GIVEN DATA -
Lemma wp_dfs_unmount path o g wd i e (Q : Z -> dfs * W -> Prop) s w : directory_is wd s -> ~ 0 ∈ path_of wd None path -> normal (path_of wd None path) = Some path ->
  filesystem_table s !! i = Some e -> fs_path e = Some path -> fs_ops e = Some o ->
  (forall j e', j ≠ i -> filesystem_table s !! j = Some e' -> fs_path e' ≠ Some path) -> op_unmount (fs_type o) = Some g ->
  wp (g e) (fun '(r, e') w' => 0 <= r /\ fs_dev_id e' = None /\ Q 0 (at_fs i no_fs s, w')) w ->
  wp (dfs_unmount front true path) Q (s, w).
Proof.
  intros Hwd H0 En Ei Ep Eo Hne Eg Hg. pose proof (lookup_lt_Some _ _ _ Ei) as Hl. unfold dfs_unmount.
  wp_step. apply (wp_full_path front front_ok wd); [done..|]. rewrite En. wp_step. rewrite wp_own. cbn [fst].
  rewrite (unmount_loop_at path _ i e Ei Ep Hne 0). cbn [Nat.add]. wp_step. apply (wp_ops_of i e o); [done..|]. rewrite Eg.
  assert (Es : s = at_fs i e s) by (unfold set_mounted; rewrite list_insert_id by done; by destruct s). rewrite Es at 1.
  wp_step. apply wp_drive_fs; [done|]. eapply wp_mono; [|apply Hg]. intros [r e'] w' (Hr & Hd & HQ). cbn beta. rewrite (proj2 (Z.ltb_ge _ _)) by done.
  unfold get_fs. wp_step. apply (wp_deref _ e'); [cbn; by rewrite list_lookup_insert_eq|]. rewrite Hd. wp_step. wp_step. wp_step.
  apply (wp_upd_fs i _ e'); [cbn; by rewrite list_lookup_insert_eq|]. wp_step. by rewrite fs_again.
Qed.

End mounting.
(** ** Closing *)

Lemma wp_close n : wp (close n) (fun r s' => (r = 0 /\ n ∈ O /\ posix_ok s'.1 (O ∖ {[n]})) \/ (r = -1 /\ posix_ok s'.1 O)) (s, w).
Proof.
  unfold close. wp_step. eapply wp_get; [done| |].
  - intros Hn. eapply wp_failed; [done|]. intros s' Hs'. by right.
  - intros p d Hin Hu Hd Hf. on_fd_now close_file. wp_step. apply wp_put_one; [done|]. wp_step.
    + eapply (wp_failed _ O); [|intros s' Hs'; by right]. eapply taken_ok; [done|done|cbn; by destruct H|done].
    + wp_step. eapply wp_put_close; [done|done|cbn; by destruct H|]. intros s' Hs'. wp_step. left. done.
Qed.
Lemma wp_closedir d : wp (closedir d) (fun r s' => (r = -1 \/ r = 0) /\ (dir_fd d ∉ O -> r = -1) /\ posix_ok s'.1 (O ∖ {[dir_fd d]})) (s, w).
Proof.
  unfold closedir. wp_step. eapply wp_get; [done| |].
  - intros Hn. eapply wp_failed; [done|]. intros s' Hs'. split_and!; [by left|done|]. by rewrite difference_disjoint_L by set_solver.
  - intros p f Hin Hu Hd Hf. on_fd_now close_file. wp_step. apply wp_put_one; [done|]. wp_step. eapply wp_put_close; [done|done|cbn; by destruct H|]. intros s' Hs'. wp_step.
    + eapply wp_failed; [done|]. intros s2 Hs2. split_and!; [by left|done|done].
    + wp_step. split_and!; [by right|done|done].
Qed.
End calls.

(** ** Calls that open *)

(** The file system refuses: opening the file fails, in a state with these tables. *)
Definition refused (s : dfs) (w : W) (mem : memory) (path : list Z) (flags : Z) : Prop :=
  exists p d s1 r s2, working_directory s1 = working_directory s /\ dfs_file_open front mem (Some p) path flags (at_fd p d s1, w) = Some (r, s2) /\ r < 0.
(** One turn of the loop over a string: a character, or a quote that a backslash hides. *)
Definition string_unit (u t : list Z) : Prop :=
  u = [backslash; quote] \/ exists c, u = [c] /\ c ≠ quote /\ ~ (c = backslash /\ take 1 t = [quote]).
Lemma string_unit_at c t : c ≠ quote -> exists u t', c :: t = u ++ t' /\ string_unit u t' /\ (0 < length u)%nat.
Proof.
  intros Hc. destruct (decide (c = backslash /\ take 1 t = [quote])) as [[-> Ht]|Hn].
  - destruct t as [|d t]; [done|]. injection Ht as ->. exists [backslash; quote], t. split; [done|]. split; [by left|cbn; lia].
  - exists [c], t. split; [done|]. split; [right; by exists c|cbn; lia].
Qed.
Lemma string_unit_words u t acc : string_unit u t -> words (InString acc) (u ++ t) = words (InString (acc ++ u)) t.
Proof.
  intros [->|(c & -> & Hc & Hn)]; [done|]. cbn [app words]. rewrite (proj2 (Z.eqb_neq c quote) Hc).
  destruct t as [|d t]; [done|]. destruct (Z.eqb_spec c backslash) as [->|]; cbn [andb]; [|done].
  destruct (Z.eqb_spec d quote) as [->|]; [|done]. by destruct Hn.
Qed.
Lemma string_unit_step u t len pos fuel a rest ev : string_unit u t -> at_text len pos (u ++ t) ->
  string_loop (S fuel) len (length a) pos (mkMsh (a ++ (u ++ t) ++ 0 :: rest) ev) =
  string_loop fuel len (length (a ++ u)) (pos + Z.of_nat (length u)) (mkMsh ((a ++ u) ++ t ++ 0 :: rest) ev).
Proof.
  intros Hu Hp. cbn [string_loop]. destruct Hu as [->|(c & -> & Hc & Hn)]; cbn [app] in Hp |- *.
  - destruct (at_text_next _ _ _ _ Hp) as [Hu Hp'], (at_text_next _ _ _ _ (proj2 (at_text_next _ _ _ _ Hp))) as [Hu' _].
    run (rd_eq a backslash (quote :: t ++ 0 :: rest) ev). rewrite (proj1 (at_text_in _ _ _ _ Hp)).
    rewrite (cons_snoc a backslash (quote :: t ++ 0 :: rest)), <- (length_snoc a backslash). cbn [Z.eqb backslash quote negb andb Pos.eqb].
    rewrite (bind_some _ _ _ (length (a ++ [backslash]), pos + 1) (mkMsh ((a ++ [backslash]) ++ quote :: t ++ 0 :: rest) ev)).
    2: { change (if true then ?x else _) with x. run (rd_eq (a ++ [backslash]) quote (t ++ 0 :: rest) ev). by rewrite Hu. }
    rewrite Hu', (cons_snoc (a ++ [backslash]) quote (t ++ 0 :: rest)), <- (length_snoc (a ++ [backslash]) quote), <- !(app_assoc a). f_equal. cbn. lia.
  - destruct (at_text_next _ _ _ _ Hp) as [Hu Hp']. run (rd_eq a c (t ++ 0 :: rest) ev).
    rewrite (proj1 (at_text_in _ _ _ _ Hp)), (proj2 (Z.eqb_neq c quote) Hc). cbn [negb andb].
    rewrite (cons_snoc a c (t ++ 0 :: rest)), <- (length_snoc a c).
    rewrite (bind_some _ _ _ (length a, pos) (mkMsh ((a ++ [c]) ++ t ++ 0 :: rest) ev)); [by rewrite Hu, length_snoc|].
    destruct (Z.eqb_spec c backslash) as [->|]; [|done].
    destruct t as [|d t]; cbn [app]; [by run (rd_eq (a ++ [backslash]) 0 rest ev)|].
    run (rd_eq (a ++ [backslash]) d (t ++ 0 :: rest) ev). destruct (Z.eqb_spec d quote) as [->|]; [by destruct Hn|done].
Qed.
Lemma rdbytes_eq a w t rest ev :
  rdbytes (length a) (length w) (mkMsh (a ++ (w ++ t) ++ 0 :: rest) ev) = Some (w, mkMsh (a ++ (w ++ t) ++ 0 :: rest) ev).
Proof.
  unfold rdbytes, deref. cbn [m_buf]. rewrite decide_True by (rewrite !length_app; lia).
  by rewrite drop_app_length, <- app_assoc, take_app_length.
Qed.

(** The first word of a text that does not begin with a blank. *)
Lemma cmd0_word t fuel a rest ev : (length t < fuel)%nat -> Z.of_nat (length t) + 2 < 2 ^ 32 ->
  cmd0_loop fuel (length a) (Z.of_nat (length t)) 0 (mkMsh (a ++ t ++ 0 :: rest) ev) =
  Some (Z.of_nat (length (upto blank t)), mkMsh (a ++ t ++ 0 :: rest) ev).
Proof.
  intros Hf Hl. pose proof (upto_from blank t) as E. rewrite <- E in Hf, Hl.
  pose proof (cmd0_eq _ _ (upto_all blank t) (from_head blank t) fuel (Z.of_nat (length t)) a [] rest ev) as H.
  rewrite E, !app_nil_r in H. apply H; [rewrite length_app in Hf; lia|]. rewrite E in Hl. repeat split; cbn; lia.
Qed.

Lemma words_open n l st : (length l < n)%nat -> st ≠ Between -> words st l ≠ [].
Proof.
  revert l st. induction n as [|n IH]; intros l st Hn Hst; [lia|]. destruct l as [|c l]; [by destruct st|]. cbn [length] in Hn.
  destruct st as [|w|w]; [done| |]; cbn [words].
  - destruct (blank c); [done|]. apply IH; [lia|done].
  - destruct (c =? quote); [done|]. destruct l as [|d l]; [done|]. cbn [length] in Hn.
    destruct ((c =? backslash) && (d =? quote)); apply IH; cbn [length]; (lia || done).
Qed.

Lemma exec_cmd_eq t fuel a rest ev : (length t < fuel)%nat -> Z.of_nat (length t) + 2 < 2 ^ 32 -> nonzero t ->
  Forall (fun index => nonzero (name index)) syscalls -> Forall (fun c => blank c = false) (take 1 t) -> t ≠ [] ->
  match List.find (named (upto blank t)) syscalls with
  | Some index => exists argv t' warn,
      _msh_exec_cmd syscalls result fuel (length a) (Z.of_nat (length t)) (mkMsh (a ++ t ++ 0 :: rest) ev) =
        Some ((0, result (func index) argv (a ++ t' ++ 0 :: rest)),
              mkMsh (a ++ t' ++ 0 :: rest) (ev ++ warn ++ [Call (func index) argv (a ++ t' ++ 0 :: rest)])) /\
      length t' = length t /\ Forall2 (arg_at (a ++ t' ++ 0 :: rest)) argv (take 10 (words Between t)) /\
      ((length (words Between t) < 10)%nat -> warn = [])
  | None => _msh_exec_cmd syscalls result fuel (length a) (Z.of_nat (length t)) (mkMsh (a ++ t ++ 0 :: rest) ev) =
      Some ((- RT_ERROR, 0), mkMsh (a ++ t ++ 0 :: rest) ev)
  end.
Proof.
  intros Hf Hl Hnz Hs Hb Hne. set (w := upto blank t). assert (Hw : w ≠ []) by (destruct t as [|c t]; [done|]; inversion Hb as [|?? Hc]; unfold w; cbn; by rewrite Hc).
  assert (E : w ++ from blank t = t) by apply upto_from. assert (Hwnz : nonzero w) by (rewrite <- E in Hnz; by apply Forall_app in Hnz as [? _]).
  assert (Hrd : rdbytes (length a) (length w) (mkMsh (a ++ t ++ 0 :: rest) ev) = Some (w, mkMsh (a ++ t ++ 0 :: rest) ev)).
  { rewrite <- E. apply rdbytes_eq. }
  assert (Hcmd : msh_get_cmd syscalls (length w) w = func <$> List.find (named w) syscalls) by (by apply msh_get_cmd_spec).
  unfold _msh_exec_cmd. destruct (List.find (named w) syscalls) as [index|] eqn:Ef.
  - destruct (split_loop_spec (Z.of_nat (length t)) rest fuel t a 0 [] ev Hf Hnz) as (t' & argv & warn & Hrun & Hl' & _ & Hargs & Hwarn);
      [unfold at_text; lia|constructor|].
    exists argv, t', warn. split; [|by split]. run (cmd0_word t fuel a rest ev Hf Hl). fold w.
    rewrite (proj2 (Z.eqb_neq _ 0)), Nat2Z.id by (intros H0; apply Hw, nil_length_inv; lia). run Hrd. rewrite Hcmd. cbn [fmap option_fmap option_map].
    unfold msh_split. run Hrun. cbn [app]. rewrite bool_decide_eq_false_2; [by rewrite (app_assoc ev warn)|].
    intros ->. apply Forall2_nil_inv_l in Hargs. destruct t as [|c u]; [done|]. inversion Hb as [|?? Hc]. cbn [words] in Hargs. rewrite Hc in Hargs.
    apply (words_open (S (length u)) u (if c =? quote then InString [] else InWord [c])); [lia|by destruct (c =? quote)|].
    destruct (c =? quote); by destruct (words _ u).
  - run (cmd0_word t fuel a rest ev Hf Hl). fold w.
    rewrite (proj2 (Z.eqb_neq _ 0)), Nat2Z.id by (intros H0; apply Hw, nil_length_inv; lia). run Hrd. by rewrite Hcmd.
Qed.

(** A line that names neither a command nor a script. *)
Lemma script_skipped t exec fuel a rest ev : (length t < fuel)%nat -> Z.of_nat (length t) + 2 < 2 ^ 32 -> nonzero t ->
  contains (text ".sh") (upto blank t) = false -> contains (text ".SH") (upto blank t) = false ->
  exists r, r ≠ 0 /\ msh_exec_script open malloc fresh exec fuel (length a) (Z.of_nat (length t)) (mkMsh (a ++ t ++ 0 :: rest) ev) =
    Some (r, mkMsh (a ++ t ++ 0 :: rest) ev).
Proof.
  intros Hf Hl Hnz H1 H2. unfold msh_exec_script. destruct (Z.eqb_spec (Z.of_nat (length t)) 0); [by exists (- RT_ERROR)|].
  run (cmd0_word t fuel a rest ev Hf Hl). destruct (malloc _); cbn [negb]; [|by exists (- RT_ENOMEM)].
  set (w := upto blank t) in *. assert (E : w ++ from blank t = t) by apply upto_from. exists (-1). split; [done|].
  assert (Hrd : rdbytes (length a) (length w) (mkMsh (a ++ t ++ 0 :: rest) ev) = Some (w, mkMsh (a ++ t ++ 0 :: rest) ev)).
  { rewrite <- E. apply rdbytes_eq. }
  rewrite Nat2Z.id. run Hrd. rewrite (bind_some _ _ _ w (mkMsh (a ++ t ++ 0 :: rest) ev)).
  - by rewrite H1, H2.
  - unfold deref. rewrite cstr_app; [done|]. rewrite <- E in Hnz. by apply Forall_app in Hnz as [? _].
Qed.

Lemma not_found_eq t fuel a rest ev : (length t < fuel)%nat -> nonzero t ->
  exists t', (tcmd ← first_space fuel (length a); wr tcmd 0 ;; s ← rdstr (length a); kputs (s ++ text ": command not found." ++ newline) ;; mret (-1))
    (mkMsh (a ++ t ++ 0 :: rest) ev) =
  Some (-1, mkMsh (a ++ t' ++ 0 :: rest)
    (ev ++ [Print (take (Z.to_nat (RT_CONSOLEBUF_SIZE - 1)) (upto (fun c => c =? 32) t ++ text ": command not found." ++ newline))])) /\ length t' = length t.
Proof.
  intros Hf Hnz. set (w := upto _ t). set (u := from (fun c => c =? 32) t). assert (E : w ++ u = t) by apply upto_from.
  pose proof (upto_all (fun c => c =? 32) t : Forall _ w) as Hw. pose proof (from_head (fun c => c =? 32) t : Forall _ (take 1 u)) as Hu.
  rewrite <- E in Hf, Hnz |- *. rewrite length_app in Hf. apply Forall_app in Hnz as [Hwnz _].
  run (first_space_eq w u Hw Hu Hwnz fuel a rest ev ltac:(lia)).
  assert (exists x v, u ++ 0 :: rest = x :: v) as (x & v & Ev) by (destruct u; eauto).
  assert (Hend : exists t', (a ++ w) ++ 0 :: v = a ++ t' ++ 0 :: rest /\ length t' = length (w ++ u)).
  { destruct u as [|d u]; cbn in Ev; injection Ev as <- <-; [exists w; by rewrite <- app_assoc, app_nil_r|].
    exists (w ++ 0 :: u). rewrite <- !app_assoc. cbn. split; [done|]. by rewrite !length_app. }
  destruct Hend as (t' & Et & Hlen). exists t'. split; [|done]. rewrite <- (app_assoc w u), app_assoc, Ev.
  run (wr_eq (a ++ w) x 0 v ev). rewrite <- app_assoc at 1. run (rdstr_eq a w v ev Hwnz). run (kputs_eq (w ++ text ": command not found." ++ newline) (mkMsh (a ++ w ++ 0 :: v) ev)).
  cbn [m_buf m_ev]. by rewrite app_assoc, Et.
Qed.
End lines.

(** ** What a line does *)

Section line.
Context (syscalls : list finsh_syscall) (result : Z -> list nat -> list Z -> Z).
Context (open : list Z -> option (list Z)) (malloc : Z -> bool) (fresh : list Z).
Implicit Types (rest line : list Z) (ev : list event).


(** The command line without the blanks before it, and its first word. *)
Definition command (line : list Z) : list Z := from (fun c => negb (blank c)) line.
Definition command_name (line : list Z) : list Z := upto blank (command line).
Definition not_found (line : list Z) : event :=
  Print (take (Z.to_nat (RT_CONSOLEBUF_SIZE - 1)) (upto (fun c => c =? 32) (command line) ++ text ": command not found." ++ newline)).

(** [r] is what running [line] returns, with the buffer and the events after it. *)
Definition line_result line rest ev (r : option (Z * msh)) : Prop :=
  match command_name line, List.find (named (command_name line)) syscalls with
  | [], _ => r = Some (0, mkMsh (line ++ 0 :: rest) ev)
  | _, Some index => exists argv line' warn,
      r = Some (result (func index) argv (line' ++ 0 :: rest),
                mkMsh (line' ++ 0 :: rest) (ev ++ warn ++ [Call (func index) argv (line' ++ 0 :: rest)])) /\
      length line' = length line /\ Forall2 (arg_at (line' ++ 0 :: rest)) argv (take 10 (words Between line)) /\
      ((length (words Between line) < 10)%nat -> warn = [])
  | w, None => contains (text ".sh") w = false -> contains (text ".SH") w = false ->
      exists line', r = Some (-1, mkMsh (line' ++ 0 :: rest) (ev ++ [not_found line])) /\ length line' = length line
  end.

EXERCISE DESCRIPTION -
Would you filter the records and copy out each line containing "negb"?

RESULT FOR THIS EXERCISE -
    rewrite (cons_snoc a backslash (quote :: t ++ 0 :: rest)), <- (length_snoc a backslash). cbn [Z.eqb backslash quote negb andb Pos.eqb].
    rewrite (proj1 (at_text_in _ _ _ _ Hp)), (proj2 (Z.eqb_neq c quote) Hc). cbn [negb andb].
  run (cmd0_word t fuel a rest ev Hf Hl). destruct (malloc _); cbn [negb]; [|by exists (- RT_ENOMEM)].
Definition command (line : list Z) : list Z := from (fun c => negb (blank c)) line.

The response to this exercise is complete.